TASK: Your answer should hold all lines of the entries that include the word "given".

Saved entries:

(* ===== verification/Replay.v ===== *)
(** * Replay

    [libs/replay]: the driver that restores a state from the latest snapshot
    and the log after it.  The handlers act on a state of the caller's; the
    snapshot directory and the log are what the disk holds when [execute] runs. *)
From S2P Require Import Prelude Bytes Wal WalProps Snapshot SnapshotProps.

Section Driver.
Context {St : Type}.

(** A handler: a [std::function] that changes the caller's state and may throw. *)
Abbreviation Handler A := (A -> St -> St * result unit).

Record Driver := mkDriver {
  snapshot_store : Store;
  wal_path : option bytes;
  snapshot_handler : option (Handler (Z * bytes));
  event_handler : option (Handler WalRecord) }.

(** [configure] with the directory and the file that its paths name; a log that
    does not exist is [None]. *)
Definition configure (directory : Disk) (wal : option bytes) (d : Driver) : Driver :=
  mkDriver (prepare (set_disk directory (snapshot_store d))) wal (snapshot_handler d) (event_handler d).

Definition set_snapshot_handler (h : Handler (Z * bytes)) (d : Driver) : Driver :=
  mkDriver (snapshot_store d) (wal_path d) (Some h) (event_handler d).

Definition set_event_handler (h : Handler WalRecord) (d : Driver) : Driver :=
  mkDriver (snapshot_store d) (wal_path d) (snapshot_handler d) (Some h).

Definition new_driver : Driver := mkDriver (mkStore false (mkDisk None None) default_options) None None None.

(** The loop over the log; [None] when the turns run out. *)
Fixpoint replay_loop (n : nat) (h : Handler WalRecord) (resume_from : Z) (r : Reader) (s : St)
    : option (St * result unit) :=
  match n with
  | O => None
  | S n =>
      match next r with
      | Throw e => Some (s, Throw e)
      | Ok (None, _) => Some (s, Ok ())
      | Ok (Some record, r) =>
          if rh_sequence (wr_header record) <? resume_from then replay_loop n h resume_from r s
          else match h record s with
          | (s, Ok _) => replay_loop n h resume_from r s
          | (s, Throw e) => Some (s, Throw e)
          end
      end
  end.

(** The part of [execute] after the snapshot. *)
Definition replay_log (h : Handler WalRecord) (resume_from : Z) (wal : option bytes) (s : St)
    : option (St * result unit) :=
  match wal with
  | None => Some (s, Ok ())
  | Some file => let r := open_reader file in replay_loop (turns r) h resume_from r s
  end.

Definition execute (d : Driver) (s : St) : option (St * result unit) :=
  match event_handler d with
  | None => Some (s, Throw "event handler not set for replay")
  | Some h =>
      match latest (snapshot_store d) with
      | None => None
      | Some (Throw e) => Some (s, Throw e)
      | Some (Ok None) => replay_log h 1 (wal_path d) s
      | Some (Ok (Some snap)) =>
          let resume_from := u32 (sr_sequence snap + 1) in
          match snapshot_handler d with
          | None => replay_log h resume_from (wal_path d) s
          | Some sh =>
              match sh (sr_sequence snap, sr_payload snap) s with
              | (s, Ok _) => replay_log h resume_from (wal_path d) s
              | (s, Throw e) => Some (s, Throw e)
              end
          end
      end
  end.
End Driver.
Arguments Driver St : clear implicits.

(** ** What the handlers see *)

(** Handlers that write down what they are given. *)
Inductive Delivery :=
  | DSnapshot (sequence : Z) (payload : bytes)
  | DRecord (record : WalRecord).

Definition record_snapshot (p : Z * bytes) (s : list Delivery) : list Delivery * result unit :=
  (s ++ [DSnapshot p.1 p.2], Ok ()).
Definition record_event (r : WalRecord) (s : list Delivery) : list Delivery * result unit :=
  (s ++ [DRecord r], Ok ()).

Definition from_sequence (resume_from : Z) (rs : list WalRecord) : list WalRecord :=
  List.filter (fun r => negb (rh_sequence (wr_header r) <? resume_from)) rs.

(** A handler that does not throw is given the records in order. *)
Lemma replay_loop_fold {St} (h : WalRecord -> St -> St * result unit) rs tail out resume :
  (forall r s, (h r s).2 = Ok ()) -> forall n pre s,
  Forall record_ok rs -> (length rs < n)%nat -> ends tail out ->
  replay_loop n h resume (mkReader (pre ++ encode_log rs ++ tail) (length pre)) s =
    Some (foldl (fun s r => (h r s).1) s (from_sequence resume rs), out).
Proof.
  intros Hh. induction rs as [|r rs IH]; intros n pre s Hok Hn Ht; (destruct n as [|n]; [cbn in Hn; lia|]);
    cbn [replay_loop].
  - change (encode_log []) with (@nil Z). cbn [app]. rewrite Ht. cbn. by destruct out as [[]|].
  - apply Forall_cons in Hok as [Hr Hok]. rewrite encode_log_cons, <- app_assoc.
    rewrite next_record by done.
    specialize (fun s => IH n (pre ++ encode_record r) s Hok ltac:(cbn in Hn; lia) Ht).
    rewrite <- app_assoc in IH. unfold from_sequence in *. cbn [List.filter].
    destruct (_ <? _); cbn [negb foldl]; [apply IH|]. rewrite <- IH.
    pose proof (Hh r s) as E. by destruct (h r s) as [s' o]; cbn in E; subst o.
Qed.

Lemma replay_log_fold {St} (h : WalRecord -> St -> St * result unit) rs tail out resume s :
  (forall r s, (h r s).2 = Ok ()) -> Forall record_ok rs -> ends tail out ->
  replay_log h resume (Some (encode_log rs ++ tail)) s = Some (foldl (fun s r => (h r s).1) s (from_sequence resume rs), out).
Proof.
  intros Hh Hok Ht. apply (replay_loop_fold h rs tail out resume Hh _ []); [done| |done].
  unfold turns. cbn. rewrite length_app. pose proof (encode_log_length rs). lia.
Qed.

Lemma replay_log_whole rs tail out resume s :
  Forall record_ok rs -> ends tail out ->
  replay_log record_event resume (Some (encode_log rs ++ tail)) s =
    Some (s ++ map DRecord (from_sequence resume rs), out).
Proof.
  intros Hok Ht. rewrite (replay_log_fold record_event rs tail out) by done. f_equal. f_equal.
  generalize (from_sequence resume rs). clear. intros l. revert s.
  induction l as [|r l IH]; intros s; cbn [foldl map]; [by rewrite app_nil_r|]. rewrite IH. cbn. by rewrite <- app_assoc.
Qed.

(** The driver the theorems run. *)
Definition recorder (directory : Disk) (wal : option bytes) : Driver (list Delivery) :=
  configure directory wal (set_event_handler record_event (set_snapshot_handler record_snapshot new_driver)).

(** The number after the latest snapshot. *)
Definition resume_after (snaps : list EncodedRecord) : Z :=
  match last snaps with Some r => u32 (sh_sequence (er_header r) + 1) | None => 1 end.

Definition deliver_snapshot (snaps : list EncodedRecord) : list Delivery :=
  match last snaps with
  | Some r => [DSnapshot (sh_sequence (er_header r)) (er_payload r)]
  | None => []
  end.

Lemma recorder_latest directory wal snaps :
  Forall snap_ok snaps -> default [] (dk_snapshot directory) = encode_snaps snaps ->
  latest (snapshot_store (recorder directory wal)) = Some (Ok (view <$> last snaps)).
Proof. intros Hok E. apply latest_holds. by split. Qed.

Lemma execute_recorder directory wal snaps :
  Forall snap_ok snaps -> default [] (dk_snapshot directory) = encode_snaps snaps ->
  execute (recorder directory wal) [] =
    replay_log record_event (resume_after snaps) wal (deliver_snapshot snaps).
Proof.
  intros Hok E. unfold execute. cbn [recorder configure set_event_handler set_snapshot_handler
    event_handler snapshot_handler wal_path].
  change (snapshot_store _) with (snapshot_store (recorder directory wal)).
  rewrite (recorder_latest _ _ snaps) by done. unfold resume_after, deliver_snapshot.
  by destruct (last snaps).
Qed.

(** C22: replay delivers the latest snapshot, then the records of the log that
    come after it, in order and each once, and nothing else.  A log cut inside a
    record still delivers every whole record before the cut. *)
Theorem replay_delivers directory snaps rs k :
  Forall snap_ok snaps -> default [] (dk_snapshot directory) = encode_snaps snaps ->
  Forall record_ok rs -> (k <= length (encode_log rs))%nat ->
  exists j t, take k (encode_log rs) = encode_log (take j rs) ++ t /\
    execute (recorder directory (Some (take k (encode_log rs)))) [] =
      Some (deliver_snapshot snaps ++ map DRecord (from_sequence (resume_after snaps) (take j rs)),
            if (length t <? kHeaderSize)%nat then Ok () else Throw "truncated WAL record").
Proof.
  intros Hs E Hok Hk. destruct (cut_log rs k Hk) as (j & t & Ec & Ht). exists j, t. split; [done|].
  rewrite (execute_recorder _ _ snaps) by done. rewrite Ec.
  apply replay_log_whole; [by apply Forall_take|by eapply torn_ends].
Qed.

Lemma replay_delivers_witness :
  exists j t, take 40 (encode_log demo_log) = encode_log (take j demo_log) ++ t /\
    execute (recorder (mkDisk (Some (encode_snaps [current 1 [9]])) None) (Some (take 40 (encode_log demo_log)))) [] =
      Some ([DSnapshot 1 [9]] ++ map DRecord (from_sequence 2 (take j demo_log)),
            if (length t <? kHeaderSize)%nat then Ok () else Throw "truncated WAL record").
Proof.
  refine (replay_delivers (mkDisk (Some (encode_snaps [current 1 [9]])) None) [current 1 [9]] demo_log 40 _ _ _ _).
  - constructor; [|constructor]. apply current_ok; [vm_compute; split; congruence|by vm_compute].
  - done.
  - apply demo_log_ok.
  - vm_compute. lia.
Defined.

(** ** Restoring what was saved *)

(** Numbering a log in two parts. *)
Lemma new_records_split l l' : forall s, 0 <= s -> s + Z.of_nat (length l) < 2 ^ 64 ->
  new_records s (l ++ l') = new_records s l ++ new_records (s + Z.of_nat (length l)) l'.
Proof.
  induction l as [|[r p] l IH]; intros s H0 Hs; cbn [app new_records length] in *; [by rewrite Z.add_0_r|].
  rewrite (wrapu_small 64 (s + 1)) by (unfold in_u; lia). rewrite IH by lia. cbn. do 3 f_equal. lia.
Qed.

Lemma from_sequence_app q rs rs' :
  from_sequence q (rs ++ rs') = from_sequence q rs ++ from_sequence q rs'.
Proof. apply List.filter_app. Qed.

Lemma from_sequence_new q s e l :
  from_sequence q (new_records s (e :: l)) =
    let rest := from_sequence q (new_records (u64 (s + 1)) l) in
    if s <? q then rest else mkWalRecord (record_header e.1 s e.2) e.2 :: rest.
Proof. destruct e. unfold from_sequence. cbn [new_records List.filter]. cbn. by destruct (s <? q). Qed.

Lemma from_sequence_below q l : forall s, 0 <= s -> s + Z.of_nat (length l) <= q -> q < 2 ^ 64 ->
  from_sequence q (new_records s l) = [].
Proof.
  induction l as [|e l IH]; intros s H0 Hs Hq; [done|]. cbn [length] in *.
  rewrite from_sequence_new, (wrapu_small 64 (s + 1)) by (unfold in_u; lia).
  destruct (Z.ltb_spec s q); [|lia]. apply IH; lia.
Qed.

Lemma from_sequence_above q l : forall s, 0 <= s -> q <= s -> s + Z.of_nat (length l) < 2 ^ 64 ->
  from_sequence q (new_records s l) = new_records s l.
Proof.
  induction l as [|[r p] l IH]; intros s H0 Hs Hq; [done|]. cbn [length] in *.
  rewrite from_sequence_new. destruct (Z.ltb_spec s q); [lia|]. cbn [new_records].
  rewrite (wrapu_small 64 (s + 1)) by (unfold in_u; lia). cbn zeta. f_equal. apply IH; lia.
Qed.

(** A snapshot numbered with the last record it covers, then more records. *)
Lemma resume_splits_log l l' :
  Z.of_nat (length l) < 2 ^ 32 - 1 -> Z.of_nat (length (l ++ l')) < 2 ^ 63 ->
  from_sequence (u32 (Z.of_nat (length l) + 1)) (new_records 1 (l ++ l')) =
    new_records (Z.of_nat (length l) + 1) l'.
Proof.
  intros Hq Hl. rewrite length_app in Hl. rewrite wrapu_small by (unfold in_u; lia).
  rewrite new_records_split, from_sequence_app by lia.
  rewrite from_sequence_below by lia. cbn [app].
  replace (1 + Z.of_nat (length l)) with (Z.of_nat (length l) + 1) by lia.
  apply from_sequence_above; lia.
Qed.

(** A restart resumes where the snapshot was taken.  Append [l] to a new log,
    persist a snapshot numbered with the records it covers, append [l'] and sync:
    replay hands over that snapshot, whatever the store held before, and then
    exactly the records of [l'].  (The number is 32 bits wide and must not be the
    largest one.) *)
Theorem restart_resumes_after_snapshot l l' threshold payload store snaps :
  Forall entry_ok (l ++ l') -> Z.of_nat (length l) < 2 ^ 32 - 1 -> Z.of_nat (length (l ++ l')) < 2 ^ 63 ->
  holds store snaps -> Z.of_nat (length payload) < 2 ^ 32 ->
  exists w store', open_writer [] threshold = Some (Ok w) /\
    persist (Z.of_nat (length l)) payload store = Some (store', Ok ()) /\
    execute (recorder (st_disk store') (Some (wt_file (sync (append_all (l ++ l') w))))) [] =
      Some (DSnapshot (Z.of_nat (length l)) payload ::
            map DRecord (new_records (Z.of_nat (length l) + 1) l'), Ok ()).
Proof.
  intros Hl Hq Hn Hst Hp. eexists.
  destruct (persist_spec (Z.of_nat (length l)) payload store snaps Hst ltac:(unfold in_u; lia) Hp)
    as (store' & snaps' & E & (_ & Hok & Hf) & _ & k & Hk & Hcase).
  exists store'. split; [reflexivity|]. split; [done|]. cbn [foldl].
  assert (Hlast : view <$> last snaps' = Some (mkSnapshotRecord (Z.of_nat (length l)) payload)).
  { destruct Hcase as [[-> _]|[-> _]]; [by rewrite last_snoc|].
    rewrite fmap_last, last_drop by done. by rewrite last_snoc. }
  rewrite (execute_recorder _ _ snaps') by done. unfold resume_after, deliver_snapshot.
  destruct (last snaps') as [r|]; [|done]. injection Hlast as -> ->.
  set (w := mkWriter _ _ _ _).
  destruct (append_all_rep (l ++ l') w [] [] 1 ltac:(by split)) as (rs' & bs' & s' & Hw & _ & Er).
  cbn [app] in Er. apply flush_rep in Hw. rewrite Er in Hw. unfold sync. rewrite (wr_file_rep _ _ _ _ Hw).
  rewrite <- (app_nil_r (encode_log _)).
  rewrite replay_log_whole with (out := Ok ()); [|apply new_records_ok; [by vm_compute|done]|apply ends_nil].
  by rewrite resume_splits_log.
Qed.

Lemma restart_resumes_after_snapshot_witness :
  exists w store', open_writer [] 10 = Some (Ok w) /\
    persist 2 [5] (empty_store (mkOptions 1 0)) = Some (store', Ok ()) /\
    execute (recorder (st_disk store') (Some (wt_file (sync (append_all ([(0, [1]); (0, [2])] ++ [(0, [3])]) w))))) [] =
      Some ([DSnapshot 2 [5]; DRecord (mkWalRecord (record_header 0 3 [3]) [3])], Ok ()).
Proof.
  refine (restart_resumes_after_snapshot [(0, [1]); (0, [2])] [(0, [3])] 10 [5] (empty_store (mkOptions 1 0)) [] _ _ _ _ _).
  - repeat constructor; vm_compute; congruence.
  - by vm_compute.
  - by vm_compute.
  - split; [done|]. split; [constructor|done].
  - by vm_compute.
Defined.

(** ** Behaviours a caller may not expect *)

(** The number to resume from is 32 bits wide: after the last snapshot number
    the daemon can write it is 0, and the whole log is delivered again. *)
Example resume_number_wraps :
  execute (recorder (mkDisk (Some (encode_snaps [current (2 ^ 32 - 1) [9]])) None) (Some (encode_log demo_log))) [] =
    Some (DSnapshot (2 ^ 32 - 1) [9] :: map DRecord demo_log, Ok ()).
Proof. by vm_compute. Qed.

TASK OUTPUT:
(** Handlers that write down what they are given. *)
(** A handler that does not throw is given the records in order. *)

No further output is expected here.